Most GCC monarchies have a positive view of EMASoH and see it as a deterrent to the Islamic Revolutionary Guard Corps (IRGC). Increased cooperation with France and European states has given them more space for increased political exposure with other states.

== Important Events ==
On 27 April 2023 and 3 May 2023 Iran seized two oil tankers named Advantage Sweet (Marshall Islands-flagged) and Niovi (Panama-flagged) in the Gulf of Oman and Strait of Hormuz. The Advantage Sweet vessel was sailing in international waters, while the Niovi was sailing outbound the Strait of Hormuz. EMASoH released a joint statement calling for the release of the vessels and stated the seizures put maritime safety and freedom of navigation at risk.

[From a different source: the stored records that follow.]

Lemma healthcheck_cut_off_witness :
  aborted (run (slingshot (Some "url")) (leaving 10 ++ [Poll (10 + 30) true ""])) = ["healthcheck"].
Proof. apply (healthcheck_cut_off 0 10 []); [lia|constructor]. Defined.
End Mains.
(** A property of all bytes is decided by running it on the 256 values. *)
Lemma all_bytes (f : Z -> bool) : forallb f (seqZ 0 256) = true -> forall a, byte a -> f a = true.
Proof.
  rewrite forallb_forall. intros Hf a Ha. apply Hf.
  apply list_elem_of_In, elem_of_seqZ. unfold byte in Ha. lia.
Qed.

Lemma all_bytes2 (f : Z -> Z -> bool) :
  forallb (fun a => forallb (f a) (seqZ 0 256)) (seqZ 0 256) = true ->
  forall a b, byte a -> byte b -> f a b = true.
Proof.
  intros Hf a b Ha Hb. apply (all_bytes _ Hf) in Ha. by apply (all_bytes _ Ha).
Qed.

Lemma nthZ_byte l i : bytes l -> byte (nthZ l i).
Proof.
  intros Hl. unfold nthZ. destruct (decide (Z.to_nat i < length l)%nat) as [Hi|Hi].
  - apply lookup_lt_is_Some in Hi as [x Hx]. rewrite nth_lookup, Hx.
    by eapply Forall_lookup_1 in Hx.
  - rewrite nth_overflow by lia. unfold byte. lia.
Qed.

Lemma bytes_app a b : bytes a -> bytes b -> bytes (a ++ b).
Proof. intros. apply Forall_app; auto. Qed.
Lemma bytes_take n l : bytes l -> bytes (take n l).
Proof. apply Forall_take. Qed.
Lemma bytes_drop n l : bytes l -> bytes (drop n l).
Proof. apply Forall_drop. Qed.
Lemma bytes_slice l o n : bytes l -> bytes (slice l o n).
Proof. intros. unfold slice. by apply bytes_take, bytes_drop. Qed.
Lemma bytes_replicate n v : byte v -> bytes (replicate n v).
Proof. intros. by apply Forall_replicate. Qed.
Lemma bytes_updZ l i v : bytes l -> byte v -> bytes (updZ l i v).
Proof. intros. by apply Forall_insert. Qed.
Lemma bytes_xor a b : bytes a -> bytes b -> bytes (xor_bytes a b).
Proof.
  intros Ha. revert b. induction Ha as [|x a Hx Ha IH]; intros b Hb; [by constructor|].
  destruct Hb as [|y b Hy Hb]; constructor; [by apply byte_lxor | by apply IH].
Qed.
#[export] Hint Resolve nthZ_byte bytes_app bytes_take bytes_drop bytes_slice bytes_replicate
  bytes_updZ bytes_xor : bytes.

Lemma xor_bytes_cancel a b : length a = length b -> xor_bytes (xor_bytes a b) b = a.
Proof.
  unfold xor_bytes. revert b. induction a as [|x a IH]; intros [|y b] Hl; simpl in *; try done.
  rewrite lxor_cancel, IH by lia. done.
Qed.

Lemma length_xor_bytes a b : length a = length b -> length (xor_bytes a b) = length a.
Proof. intros. unfold xor_bytes. rewrite length_zip_with. lia. Qed.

On 27 May 2022, Two Greek oil tankers were seized by Iran's Revolutionary Guards Corps in response to Greece impounding an oil tanker with Iranian oil on board while transiting in the Persian Gulf and international waters. EMASoH-participating countries called for the release of the crews and ships saying the seizure puts the safety and freedom of navigation in this region at risk. The ships and crews were released 16 November 2022.

On 27 December. 2022 – FS Guepratte was conducting a routine patrol towards the Strait of Hormuz for the EMASoH/AGENOR mission. A stateless dhow was spotted, intercepted, and searched where around 500 kg of heroin and 4 tons of cannabis were found.